New Cotopaxi explosions keep nearby residents on edge; geologists say the volcano is not yet in an eruptive stage but government official says to prepare
New explosions in the crater of the Cotopaxi volcano are showering communities south of Quito with a light ash fall, prompting residents to don paper breathing masks. Two early morning blasts on Friday were followed by four more in the afternoon and early Saturday morning.
There were also two “swarms” of small earthquakes that were felt in the area around the mountain.
As officials met in Latacunga and Quito to review emergency plans, geologists emphasized that the explosions and ash fall do not mean that the volcano is in a full eruptive state. They say, however, that activity is increasing and that chances for an eruption have increased.
Fabricio Echeverría, risk management director for the region that includes Cotopaxi, was more direct. “It is time for families to prepare for the coming eruption and identify safe areas to evacuate to when it happens.”

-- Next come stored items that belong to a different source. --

(* ===== verification/MyFsMain.v ===== *)
(** * myfs.c: set-up and the program

    The two polled set-up steps, and [main] as the composition of the hooks:
    the file layer is set up by the first [creat]. *)
From stdpp Require Import base gmap list strings.
From S2P Require Import Prelude MyFs MyFsFd MyFsPoll MyFsDevice MyFsSpec.

(** What the plain functions of the library return when the set-up succeeds. *)
Class Healthy (L : Type) `{!Spdk L} := {
  thread_ok l : is_Some (thread_create l);
  dev_ok l : (create_bs_dev l).1 = 0%Z;
  unit_ok l b : (0 < (plain_call (p_io_unit_size b) l).1)%Z;
  channel_ok l b : is_Some (alloc_io_channel l b)
}.

Section program.
Context {L : Type} `{!Spdk L, !SpdkLaws L healthy}.
Abbreviation world := (world L).
Implicit Types (w : world) (l : L) (s : myfs_s).

(** A world whose file system is [s], with another library state. *)
Definition boot w s (j : bool) l : world :=
  World (Some s) (fd_table w) (files w) (initilized w) (store w) j l.

Lemma wp_set_fs w s j l g (Q : unit → world → Prop) :
  Q tt (boot w (g s) j l) → wp (set_fs g) (boot w s j l) Q.
Proof. done. Qed.

Lemma wp_boot_plain w s j l p (Q : Z → world → Prop) :
  (∀ l', outstanding l' = outstanding l → history l' = history l ++ [i_plain p (plain_call p l).1] →
     Q (plain_call p l).1 (boot w s j l')) →
  wp (do_plain p) (boot w s j l) Q.
Proof.
  intros HQ. unfold wp, do_plain. pose proof (history_plain p l) as Hh. pose proof (out_plain p l) as Ho.
  cbn [lib boot]. destruct (plain_call p l) as [r l']. by apply HQ.
Qed.

Lemma fs_finished_ok w s j l : fs_finished (boot w s j l) = Ok (finished s) (boot w s j l).
Proof. done. Qed.

Section stages.
Context (w : world) (dn : M world bool) (P : myfs_s → list item → Prop).

Definition boot_post (j : bool) (w' : world) : Prop := ∃ s l, w' = boot w s j l ∧ P s (history l).

Lemma boot_stage n s j j' l c :
  outstanding l = [] → (∀ l, dn (boot w s j l) = Ok false (boot w s j l)) →
  (∀ e l', healthy c e → outstanding l' = [] → history l' = history l ++ [i_call c; i_event e] →
    wp (handle e) (boot w s j l') (λ _ w', stage dn true (boot_post j') n w')) →
  stage dn true (boot_post j') (S n) (boot w s j (submit c l)).
Proof.
  intros Hl Hd He. right. exists c. split_and!; [simpl; by apply out_submit|exact Hd|].
  intros e l' Ha Hl' Hh. apply He; [done|done|]. rewrite Hh. cbn [lib boot]. by rewrite history_submit, <-app_assoc.
Qed.

Lemma boot_settled s j l :
  outstanding l = [] → (∀ l, dn (boot w s j l) = Ok true (boot w s j l)) → P s (history l) →
  settled dn true (boot_post j) (boot w s j l).
Proof.
  intros Hl Hd HP. split; [done|]. intros l' Hh. cbn [lib boot] in Hh. split; [apply Hd|]. exists s, l'. split; [done|].
  by rewrite Hh.
Qed.

(** Polling for a step of the set-up. *)
Lemma boot_poller polls fuel n s j j' l th fn :
  outstanding l = [] → is_Some th → enough polls fuel → n < 6 →
  (∀ l, dn (boot w s j l) = Ok false (boot w s j l)) →
  (∀ l', outstanding l' = [] → history l' = history l ++ msg_items fn →
    wp (run_fn fn) (boot w s j l') (λ _ w', stage dn true (boot_post j') n w')) →
  wp (poller polls fuel th fn dn) (boot w s j l)
    (λ r w', r = true ∧ ∃ s' l', w' = boot w s' j' l' ∧ outstanding l' = [] ∧ P s' (history l')).
Proof.
  intros Hl Hth [Hp Hf] Hn Hd Hrun.
  eapply wp_mono; [apply (poller_ok dn true (boot_post j') polls fuel (S n)); [|lia|lia|done|done]|].
  - apply (boot_stage n s j j' l (send_msg fn)); [done|done|]. intros e l' Ha Hl' Hh. inversion Ha; subst. by apply Hrun.
  - intros r w' (-> & Ho & (s' & l' & -> & HP) & _). split; [done|]. by exists s', l'.
Qed.
End stages.

(** The configuration is loaded: the file system is untouched. *)
Definition json_items rc : list item := msg_items setup_json_msg ++ [i_call subsystem_init_json; i_event (json_done rc)].

Lemma wp_json polls fuel w s th l :
  outstanding l = [] → enough polls fuel → is_Some th →
  wp (poller polls fuel th setup_json_msg (gets json_loaded)) (boot w s false l)
    (λ r w', r = true ∧ ∃ l' rc, w' = boot w s true l' ∧ outstanding l' = [] ∧ history l' = history l ++ json_items rc).
Proof.
  intros Hl Hen Hth. set (P := λ s' h, s' = s ∧ ∃ rc, h = history l ++ json_items rc).
  eapply wp_mono; [apply (boot_poller w (gets json_loaded) P _ _ 1 _ _ true); [done|done|done|lia|done|]|].
  - intros l1 Hl1 Hh1. unfold run_fn, setup_spdk_json_app, call_spdk. apply wp_modify.
    apply (boot_stage w _ _ 0 s false true l1); [done|done|]. intros e l2 Ha Hl2 Hh2. inversion Ha as [| | | | | | | | |rc| |]; subst. cbn [handle].
    apply wp_modify, settled_stage. apply (boot_settled w (gets json_loaded) P s true l2); [done|done|].
    split; [done|]. exists rc. by rewrite Hh2, Hh1, <-app_assoc.
  - intros r w' (-> & s' & l' & -> & ? & -> & rc & ?). split; [done|]. by exists l', rc.
Qed.

Section healthy.
Context `{!Healthy L}.

(** What a file operation needs. *)
Definition set_up s : Prop := (0 < unit_size s)%Z ∧ is_Some (bs s) ∧ is_Some (channel s) ∧ is_Some (thread s).
(** What passes in the set-up, and the file system it makes. *)
Definition alloc_items dev b err u : list item :=
  msg_items myfs_alloc_msg ++
  [i_call (bs_init dev); i_event (bs_init_done (Some b) err); i_plain (p_io_unit_size (Some b)) u].
Inductive setup_trace : myfs_s → list item → Prop :=
| setup_intro th dev b ch u r0 r1 r2 rc err :
    setup_trace (Fs (Some th) dev (Some b) (Some ch) u true)
      ([i_plain p_env_init r0; i_plain p_thread_lib_init r1; i_plain (p_set_thread th) r2] ++
       json_items rc ++ alloc_items dev b err u).

Lemma setup_trace_up s tr : setup_trace s tr → (0 < unit_size s)%Z → set_up s.
Proof. by destruct 1. Qed.

Lemma wp_alloc polls fuel w s j l :
  outstanding l = [] → enough polls fuel → finished s = false → is_Some (thread s) →
  wp (poller polls fuel (thread s) myfs_alloc_msg fs_finished) (boot w s j l)
    (λ r w', r = true ∧ ∃ s' l', w' = boot w s' j l' ∧ outstanding l' = [] ∧ ∃ dev b ch u err,
       s' = Fs (thread s) dev (Some b) (Some ch) u true ∧ (0 < u)%Z ∧ history l' = history l ++ alloc_items dev b err u).
Proof.
  intros Hl Hen Hf Hth.
  apply (boot_poller w fs_finished (λ s' h, ∃ dev b ch u err,
       s' = Fs (thread s) dev (Some b) (Some ch) u true ∧ (0 < u)%Z ∧ h = history l ++ alloc_items dev b err u)
    _ _ 1); [done|done|done|lia|intros l'; rewrite <-Hf; apply fs_finished_ok|].
  intros l1 Hl1 Hh1. unfold run_fn, myfs_alloc. apply wp_bind, wp_gets. pose proof (dev_ok l1) as Hrc.
  cbn [lib boot]. destruct (create_bs_dev l1) as [rc dev]. cbn in Hrc. subst rc.
  rewrite bool_decide_eq_false_2 by naive_solver. apply wp_bind, wp_set_fs, wp_modify.
  apply (boot_stage w _ _ 0 (Fs (thread s) dev (bs s) (channel s) (unit_size s) (finished s)) j j l1); [done|intros l'; rewrite (fs_finished_ok w); cbn; by rewrite Hf|].
  intros e l2 Ha Hl2 Hh2. inversion Ha as [| | | | | | | | | |? b err|]; subst. cbn [handle].
  unfold myfs_blobstore_init_complete. apply wp_bind, wp_set_fs, wp_bind, wp_boot_plain. intros l3 Hl3 Hh3.
  pose proof (unit_ok l2 (Some b)) as Hu.
  apply wp_bind, wp_set_fs, wp_bind, wp_gets, wp_bind, wp_set_fs.
  cbn [lib boot]. destruct (channel_ok l3 (Some b)) as [ch Hch]. rewrite Hch. apply wp_set_fs, settled_stage, boot_settled;
    [by rewrite Hl3|intros l'; apply (fs_finished_ok w)|]. exists dev, b, ch, (plain_call (p_io_unit_size (Some b)) l2).1, err.
  split_and!; [done|done|]. by rewrite Hh3, Hh2, Hh1, <-!app_assoc.
Qed.

(** The set-up ends with a file system that is ready. *)
Lemma wp_setup polls fuel w :
  outstanding (lib w) = [] → enough polls fuel →
  wp (myfs_setup polls fuel) w (λ r w', r = 0%Z ∧ ∃ s l tr, w' = boot w s true l ∧ set_up s ∧ setup_trace s tr ∧ happened w tr l).
Proof.
  intros Hid Hen. unfold myfs_setup. apply wp_bind, wp_modify, wp_bind. unfold myfs_spdk_env_init.
  destruct w as [fs0 t fl ini st js l]. cbn in Hid. set (w0 := World fs0 t fl ini st js l).
  change (with_fs _ w0) with (boot w0 (Fs None None None None 0 false) js l).
  apply wp_bind, wp_boot_plain. intros l1 Hl1 Hh1. apply wp_bind, wp_boot_plain. intros l2 Hl2 Hh2.
  apply wp_bind, wp_gets. cbn [lib boot]. destruct (thread_ok l2) as [th Hth]. rewrite Hth.
  apply wp_bind, wp_set_fs, wp_bind, wp_boot_plain. intros l3 Hl3 Hh3. apply wp_bind, wp_modify, wp_bind.
  eapply wp_mono; [apply (wp_json polls fuel w0 _ (Some th) l3); [by rewrite Hl3, Hl2, Hl1|done|done]|].
  cbn beta. intros r w' (-> & l4 & rc & -> & Hl4 & Hh4).
  apply wp_ret, wp_bind, wp_set_fs, wp_bind. eapply wp_get_fs; [done|]. cbn [thread].
  apply wp_bind. eapply wp_mono; [by apply (wp_alloc polls fuel w0 (Fs (Some th) None None None 0 false))|]. cbn beta.
  intros r w' (-> & s' & l5 & -> & Hl5 & dev & b & ch & u & err & -> & Hu & Hh5). apply wp_ret. split; [done|].
  eexists _, l5, _. split_and!; [done|by split_and!; [|eexists..]|by econstructor|]. split; [done|].
  rewrite Hh5, Hh4, Hh3, Hh2, Hh1, <-!app_assoc. cbn [lib w0]. reflexivity.
Qed.
(* ===== verification/MyFsTeardown.v ===== *)
(** * myfs.c: a failing device, releasing files and tearing down

    Creation on a device whose super blob cannot be read, the release of a
    file, and the end of the file layer's life. *)
From stdpp Require Import base gmap list strings.
From S2P Require Import Prelude MyFs MyFsFd MyFsPoll MyFsDevice MyFsSpec MyFsMain.

(** ** No super blob *)

(** The error codes that [myfs_bs_get_super_complete] has no case for. *)
Definition super_bad (err : Z) : Prop := ¬ super_ok err.

Section failing.
Context {L : Type} `{!Spdk L, !SpdkLaws L (answers super_bad)}.
Abbreviation world := (world L).
Implicit Types (w : world) (l : L) (f : loc) (x : myfs_file_s).

(** The request ends without setting the flag. *)
Lemma create_stuck w f x s l h :
  fs w = Some s → outstanding l = [] → history l = h → done x = false →
  wp (do_create f) (file_world w f x l)
    (λ _ w', stage (file_done f) false (file_post w f (λ x' h', x' = set_status FILE_CREATE x ∧ ∃ id err, super_bad err ∧
       h' = h ++ [i_call (bs_get_super (bs s) f); i_event (get_super_done f id err)])) 1 w').
Proof.
  intros Hs Hl <- Hd. unfold do_create. apply wp_bind, wp_update_file, wp_bind.
  eapply wp_get_fs; [exact Hs|]. apply wp_call.
  apply file_stage; [done|done|]. intros e l1 Ha Hl1 Hh1.
  inversion Ha as [|? ? id err Hbad| | | | | | | | | |]; subst. cbn [handle]. unfold myfs_bs_get_super_complete.
  apply wp_bind. eapply wp_get_fs; [exact Hs|]. pose proof Hbad as Hb. unfold super_bad, super_ok in Hbad.
  rewrite bool_decide_eq_true_2 by naive_solver. rewrite bool_decide_eq_false_2 by naive_solver.
  apply wp_ret, settled_stage, file_settled; [done|done|]. by eauto.
Qed.

(** What passes, and the file that is left. *)
Definition created_nothing w s f x l : Prop :=
  x = zero_file ∧ polls_made l = (polls_made (lib w) + POLLER_MAX_TIME)%Z ∧ ∃ id err, super_bad err ∧
    history l = history (lib w) ++ msg_items (do_create_msg f) ++
      [i_call (bs_get_super (bs s) f); i_event (get_super_done f id err)].

Lemma create_stuck_op polls fuel w w1 s f :
  ready w s → enough polls fuel → fs w1 = Some s → lib w1 = lib w →
  wp (myfs_file_create polls fuel f) (file_world w1 f zero_file (lib w1)) (λ _ w', ∃ x l, w' = file_world w1 f x l ∧
    outstanding l = [] ∧ created_nothing w s f x l).
Proof.
  intros Hr [Hp Hfu] Hfs Hw.
  eapply wp_mono; [eapply (file_op_ok _ _ 1); [exact Hfs|apply Hr|by rewrite Hw; apply Hr| |lia|lia|done]|].
  - intros l Hl Hh. by eapply create_stuck.
  - intros r w' (x & l & -> & Hl & [-> (id & err & Hbad & Hh)] & _ & Hpm). specialize (Hpm eq_refl). rewrite Hw in Hh, Hpm.
    exists zero_file, l. split_and!; [done|done|]. split_and!; [done|done|]. exists id, err. split; [done|]. by rewrite Hh, <-app_assoc.
Qed.

(** C25: When the super blob cannot be read, other than for being absent,
    creating a file does not report it: the callback does nothing, the thread is
    polled [POLLER_MAX_TIME] times in vain, and the least free descriptor, when
    there is one, is returned for a file without a blob, whose transfers then
    hand the null blob to the library. *)
Theorem myfs_create_no_super polls fuel w s j :
  ready w s → enough polls fuel → fd_free (fd_table w) j →
  ∃ fd f l id err, least_free (fd_table w) fd ∧ store w !! f = None ∧
    myfs_create polls fuel w = Ok fd (opened_world w fd f zero_file l) ∧
    super_bad err ∧
    happened w [i_call (send_msg (do_create_msg f)); i_event (run_msg (do_create_msg f));
                i_call (bs_get_super (bs s) f); i_event (get_super_done f id err)] l ∧
    polls_made l = (polls_made (lib w) + POLLER_MAX_TIME)%Z ∧
    ∀ buf size,
      (∃ w2, do_write f buf size (opened_world w fd f zero_file l) = Ok tt w2 ∧
         lib w2 = submit (blob_io_write None (channel s) buf 0 (units s size) f) l) ∧
      (∃ w2, do_read f buf size (opened_world w fd f zero_file l) = Ok tt w2 ∧
         lib w2 = submit (blob_io_read None (channel s) buf 0 (units s size) f) l).
Proof.
  intros Hr Hen Hj. destruct (open_with w s (myfs_file_create polls fuel) (created_nothing w s) Hr)
    as [(fd & f & x & l & Hfd & Hf & Hrun & Hl & -> & Hpm & id & err & Hbad & Hh)|[Hall _]].
  - intros w1 f Hfs Hw Hid. by apply (create_stuck_op polls fuel w w1 s f).
  - exists fd, f, l, id, err. split_and!; [done..|by split|done|]. intros buf size.
    apply (transfer_calls (opened_world w fd f zero_file l) s f zero_file); [apply Hr|apply (rd_unit _ _ Hr)|apply lookup_insert_eq].
  - exfalso. by apply (Hall j).
Qed.
End failing.

(** ** Releasing a file *)
Section files.
Context {L : Type} {super : Z → Prop} `{!Spdk L, !SpdkLaws L (answers super)}.
Abbreviation world := (world L).
Implicit Types (w : world) (l : L) (f : loc) (x : myfs_file_s) (s : myfs_s).

(** The blob is closed and deleted, whatever errors are reported. *)
Theorem myfs_file_release_spec polls fuel w s f x :
  fs w = Some s → is_Some (thread s) → outstanding (lib w) = [] → enough polls fuel → store w !! f = Some x →
  ∃ l, myfs_file_release polls fuel f w =
    Ok (f_ret x) (file_world w f (set_done true (set_status FILE_RELEASE (set_done false x))) l) ∧
    did w [send_msg (do_release_msg f); blob_close (blob x) f; bs_delete_blob (bs s) (blobid x) f] l.
Proof.
  intros Hs Hth Hid [Hp Hfu] Hf. set (h := history (lib w) ++ msg_items (do_release_msg f)).
  set (P := λ x' h', x' = set_done true (set_status FILE_RELEASE (set_done false x)) ∧ ∃ err err',
    h' = h ++ [i_call (blob_close (blob x) f); i_event (close_done f err);
               i_call (bs_delete_blob (bs s) (blobid x) f); i_event (delete_done f err')]).
  assert (wp (myfs_file_release polls fuel f) w (λ r w', ∃ x' l, w' = file_world w f x' l ∧ outstanding l = [] ∧
    P x' (history l) ∧ r = f_ret x' ∧ (true = false → polls_made l = (polls_made (lib w) + POLLER_MAX_TIME)%Z))) as Hwp.
  { rewrite <-(world_file w f x Hf) at 1.
    apply (file_op_ok _ _ 2 w f x (lib w) _ true P s); [done|done|done| |lia|lia|done].
    intros l Hl Hh. by apply (release_run w f (set_done false x) s l h). }
  apply wp_Ok in Hwp as (r & w' & Hrun & x' & l & -> & Hl & [-> (err & err' & Hh)] & -> & _). exists l. split; [done|].
  split; [done|]. rewrite Hh. unfold h. by rewrite !calls_of_app, <-app_assoc.
Qed.
End files.

(** ** Tearing down *)
Section teardown.
Context {L : Type} `{!Spdk L, !SpdkLaws L healthy}.
Abbreviation world := (world L).
Implicit Types (w : world) (l : L) (f : loc) (x : myfs_file_s) (s : myfs_s).

Lemma world_boot w s : fs w = Some s → boot w s (json_loaded w) (lib w) = w.
Proof. destruct w as [f t fl i st j l]. simpl. by intros ->. Qed.

(** What passes in tearing down. *)
Definition free_items s r err : list item :=
  msg_items myfs_free_msg ++
  [i_plain (p_free_io_channel (channel s)) r; i_call (bs_destroy (bs s)); i_event (bs_destroy_done err)].

Lemma wp_free polls fuel w s j l :
  outstanding l = [] → enough polls fuel → finished s = false → is_Some (thread s) →
  wp (poller polls fuel (thread s) myfs_free_msg fs_finished) (boot w s j l)
    (λ r w', r = true ∧ ∃ s' l', w' = boot w s' j l' ∧ outstanding l' = [] ∧
       ∃ r err, history l' = history l ++ free_items s r err).
Proof.
  intros Hl Hen Hf Hth.
  apply (boot_poller w fs_finished (λ _ h, ∃ r err, h = history l ++ free_items s r err) _ _ 1 s j j);
    [done|done|done|lia|intros l'; rewrite <-Hf; apply fs_finished_ok|].
  intros l1 Hl1 Hh1. unfold run_fn, myfs_free. apply wp_bind. eapply wp_get_fs; [done|].
  apply wp_bind, wp_boot_plain. intros l2 Hl2 Hh2. apply wp_modify. cbn [lib boot with_lib].
  apply (boot_stage w _ _ 0 s j j); [by rewrite Hl2|intros l'; rewrite <-Hf; apply fs_finished_ok|].
  intros e l3 Ha Hl3 Hh3. inversion Ha as [| | | | | | | | | | |? err]; subst. cbn [handle]. unfold myfs_blobstore_destory_complete.
  apply wp_set_fs, settled_stage, boot_settled; [done|done|]. eexists _, err. by rewrite Hh3, Hh2, Hh1, <-!app_assoc.
Qed.

(** The world after tearing down. *)
Definition torn w l : world := with_lib l (with_fs None w).

Lemma wp_destory polls fuel w s :
  fs w = Some s → outstanding (lib w) = [] → enough polls fuel → is_Some (thread s) →
  wp (myfs_destory polls fuel) w (λ r w', r = 0%Z ∧ ∃ l r err, w' = torn w l ∧ happened w (free_items s r err) l).
Proof.
  intros Hs Hid Hen Hth. rewrite <-(world_boot w s Hs) at 1. unfold myfs_destory.
  apply wp_bind, wp_set_fs, wp_bind. eapply wp_get_fs; [done|]. cbn [thread].
  apply wp_bind. eapply wp_mono; [by apply (wp_free polls fuel w (Fs (thread s) (bs_dev s) (bs s) (channel s) (unit_size s) false))|]. cbn beta.
  intros r0 w' (-> & s' & l & -> & Hl & r & err & Hh). apply wp_bind, wp_modify, wp_ret. split; [done|]. exists l, r, err.
  by split_and!.
Qed.

Lemma torn_file_at w l fd f x : entered w fd f x → file_at fd (torn w l) = Ok (Some f) (torn w l).
Proof.
  intros (Hfd & Hf & _). unfold file_at, bind, gets. simpl. rewrite bool_decide_eq_false_2 by lia.
  unfold of_option. by rewrite Hf.
Qed.

(** Without a file system no operation on a file is defined. *)
Lemma file_op_torn polls fuel w l f x fn : store w !! f = Some x → file_op polls fuel f fn (torn w l) = Undef.
Proof.
  intros Hf. unfold file_op, update_file, bind, get_file, put_file, of_option, torn. simpl. rewrite Hf. simpl. by rewrite Hf.
Qed.

(** C26: Tearing the layer down, with nothing outstanding on a library that
    answers, frees the channel and asks for the destruction of the blob store;
    whatever the answer, it then forgets the file system and nothing else: the
    descriptors that were open stay open, and every transfer or close through
    one of them uses the null file system, which is undefined. *)
Theorem myfs_destory_spec polls fuel w s :
  ready w s → enough polls fuel →
  ∃ l r err, myfs_destory polls fuel w = Ok 0%Z (torn w l) ∧
    happened w [i_call (send_msg myfs_free_msg); i_event (run_msg myfs_free_msg);
                i_plain (p_free_io_channel (channel s)) r;
                i_call (bs_destroy (bs s)); i_event (bs_destroy_done err)] l ∧
    ∀ fd f x buf count, initilized w = true → entered w fd f x → (0 < buf)%Z → (0 < count)%Z →
      write polls fuel fd buf count (torn w l) = Undef ∧ read polls fuel fd buf count (torn w l) = Undef ∧
      close polls fuel fd (torn w l) = Undef.
Proof.
  intros Hr Hen. pose proof Hr as [Hs Hth Hu Hid Ht Hlen].
  destruct (proj1 (wp_Ok _ _ _) (wp_destory polls fuel w s Hs Hid Hen Hth)) as (r0 & w' & Hrun & -> & l & r & err & -> & Hl).
  exists l, r, err. split; [done|]. split; [done|].
  intros fd f x buf count Hi He Hb Hc. pose proof (torn_file_at w l fd f x He) as Hat.
  destruct He as (_ & _ & Hf). assert (∀ fn, file_op polls fuel f fn (torn w l) = Undef) as Hop.
  { intros fn. by eapply file_op_torn. }
  assert (file_of fd (torn w l) = Ok f (torn w l)) as Hof by (unfold file_of, bind; by rewrite Hat).
  assert (bool_decide (buf = 0)%Z || negb (bool_decide (count > 0)%Z) = false) as Hg.
  { rewrite bool_decide_eq_false_2, bool_decide_eq_true_2 by lia. done. }
  split_and!; [unfold write, myfs_write, myfs_file_write|unfold read, myfs_read, myfs_file_read|unfold close, myfs_close, myfs_file_close];
    unfold bind at 1; rewrite Hat; cbn; rewrite Hi; unfold bind; rewrite Hof, ?Hg, Hop; done.
Qed.
End teardown.

(** ** Examples on devices *)

(** A device whose super blob cannot be read. *)
Record bad_device := Bad { bad_pending : list call; bad_past : list item }.
Definition answer_bad (c : call) : event :=
  match c with bs_get_super _ f => get_super_done f 0 (-5) | _ => answer c end.

#[export] Instance bad_spdk : Spdk bad_device := {|
  submit c l := Bad (bad_pending l ++ [c]) (bad_past l ++ [i_call c]);
  poll_begin l := Bad (bad_pending l) (bad_past l ++ [i_poll]);
  next l :=
    match bad_pending l with
    | [] => None
    | c :: p => Some (answer_bad c, Bad p (bad_past l ++ [i_event (answer_bad c)]))
    end;
  plain_call p l := (plain_answer p, Bad (bad_pending l) (bad_past l ++ [i_plain p (plain_answer p)]));
  alloc_io_channel _ _ := Some 1%Z;
  create_bs_dev _ := (0%Z, Some 1%Z);
  thread_create _ := Some 1%Z
|}.

#[export] Instance bad_laws : SpdkLaws bad_device (answers super_bad).
Proof.
  refine {| outstanding := bad_pending; trace := bad_past; delay _ := 0; latency := 0 |}.
  - by intros l c; cbn; intros ->.
  - done.
  - done.
  - done.
  - done.
  - by intros [[|c p] h] e l'; cbn; [|intros [= <- <-]].
  - done.
  - by intros [p h]; cbn; intros ->.
  - intros [p h] c; cbn; intros ->. split; [|done]. destruct c; constructor. by intros [?|?].
  - done.
  - done.
Defined.

Definition bad_world : MyFs.world bad_device := World (Some device_fs) empty_table no_files true ∅ true (Bad [] []).
Lemma bad_ready : ready bad_world device_fs.
Proof. split; [done|by eexists|done|done|apply empty_table_ok|exact no_files_length]. Qed.

Lemma myfs_create_no_super_witness : ∃ fd f l,
  myfs_create many_polls many_events bad_world = Ok fd (opened_world bad_world fd f zero_file l).
Proof.
  destruct (myfs_create_no_super many_polls many_events bad_world device_fs 3 bad_ready device_enough three_free)
    as (fd & f & l & id & err & _ & _ & Hrun & _).
  exists fd, f, l. exact Hrun.
Defined.

Lemma myfs_destory_witness : ∃ l, myfs_destory many_polls many_events one_file_world = Ok 0%Z (torn one_file_world l) ∧
  close many_polls many_events 3 (torn one_file_world l) = Undef.
Proof.
  destruct (myfs_destory_spec many_polls many_events one_file_world device_fs (proj1 one_file_ready) device_enough)
    as (l & r & err & Hrun & _ & Hu).
  exists l. split; [exact Hrun|].
  destruct (Hu 3%Z 1%positive some_file 4096%Z 128%Z eq_refl (proj2 one_file_ready) ltac:(lia) ltac:(lia)) as (_ & _ & Hc). exact Hc.
Defined.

Cotopaxi, at just under 20,000 feet, is the world’s tallest active volcano. Its last major eruption, in 1877, produced lahars and lava flows that spread almost 100 miles from the crater. Volcanologist say a similar eruption today, without mass evacuations, could kill as many as 200,000 people. There were two minor eruptions in the 1940s. Over the past 2,000 years, a major eruption occurs about once a century.
Friday’s blasts sent ash clouds six to eight kilometers into the sky and dropped ash over a large area, from Latacunga to southern Quito. Communities most affected by ash fall were Machachi, Amaguaña, and Tambillo, where most residents were seen wearing masks.
Ecuador’s Geophysical Institute (IG) said that magma may be rising in the crater, creating interaction with water draining down from the surface, causing the explosions. “These kinds of explosions are not uncommon in the early stages of reactivation in volcanoes,” according to a statement issued by the IG.
After Friday morning’s blasts, tourist access to the Cotopaxi National Park was restricted and mountain climbers were ordered off the mountain and out of the climbing refuges located on the flanks of the volcano.
Farmers in the area closest to the volcano said they are concerned about the effect of falling ash on their crops and livestock. In Latacunga, farmers met with geologists for an update of the volcanic activity.
“This is a situation we have not faced for many years,” said Luis Punguil, a farmer living near Mulaló in Cotopaxi Province. “It is hard for us to comprehend that there could be a great eruption and that we might lose everything we have. We need as much information as possible so we can make our plans.”